Brief: Repeat the records below exactly, beginning at the first line and finishing with the line that contains "a statement generated".

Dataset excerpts
Lemma generateSilverFromBronze_never_throws_witness :
  silverSql (snd (generateSilverFromBronze loadExample_parse
                    (snd (loadExample (example_state "{")))))
  = supplier_silver
  /\ generateSilverFromBronze example_parse (example_state "{")
     = (Ok tt,
        mkState "{" "-- a statement generated earlier" EmptyString EmptyString
                "-- Error generating silver query: Unexpected end of JSON input").
Proof.
  split.
  - rewrite (proj1 (proj2 (proj2 (proj2 (proj2
      (generateSilverFromBronze_never_throws loadExample_parse
         (snd (loadExample (example_state "{")))))))
        supplier_schema ltac:(discriminate) eq_refl eq_refl)).
    reflexivity.
  - apply (proj1 (proj2 (proj2 (proj2
      (generateSilverFromBronze_never_throws example_parse (example_state "{")))))
        (SyntaxError "Unexpected end of JSON input")).
    + discriminate.
    + reflexivity.
Defined.

(** What the handlers do with a parsed document: the text of the generator
    goes to the output; an exception of the generator is reported like a
    parse error. *)
Lemma convertToSnowflake_parsed
    (JSON_parse : string -> result json) (st : State) (schema : json) (sql : string) :
  JSON_parse (jsonInput st) = Ok schema ->
  generateDdl (tableName st) schema = Ok sql ->
  convertToSnowflake JSON_parse st
  = (Ok tt, mkState (jsonInput st) sql (tableName st) EmptyString (silverSql st)).
Proof.
  intros Hparse Hddl. unfold convertToSnowflake, try_catch, and_then, lift, setError.
  cbn [jsonInput tableName]. rewrite Hparse, Hddl. reflexivity.
Qed.

Lemma convertToSnowflake_failed
    (JSON_parse : string -> result json) (st : State) (schema : json) (err : exn) :
  JSON_parse (jsonInput st) = Ok schema ->
  generateDdl (tableName st) schema = Throw err ->
  convertToSnowflake JSON_parse st
  = (Ok tt,
     mkState (jsonInput st) EmptyString (tableName st)
             ("Error parsing JSON: " ++ message err) (silverSql st)).
Proof.
  intros Hparse Hddl. unfold convertToSnowflake, try_catch, and_then, lift, setError.
  cbn [jsonInput tableName]. rewrite Hparse, Hddl. reflexivity.
Qed.

(** The literal [null] parses, and is reported as if it did not. *)
Lemma null_is_reported_as_parse_error :
  exists reported,
    convertToSnowflake example_parse (example_state "null")
    = (Ok tt,
       mkState "null" EmptyString EmptyString
               ("Error parsing JSON: " ++ reported) EmptyString).
Proof. eexists. vm_compute. reflexivity. Qed.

Exercise solution:
Lemma generateSilverFromBronze_never_throws_witness :
  silverSql (snd (generateSilverFromBronze loadExample_parse
                    (snd (loadExample (example_state "{")))))
  = supplier_silver
  /\ generateSilverFromBronze example_parse (example_state "{")
     = (Ok tt,
        mkState "{" "-- a statement generated earlier" EmptyString EmptyString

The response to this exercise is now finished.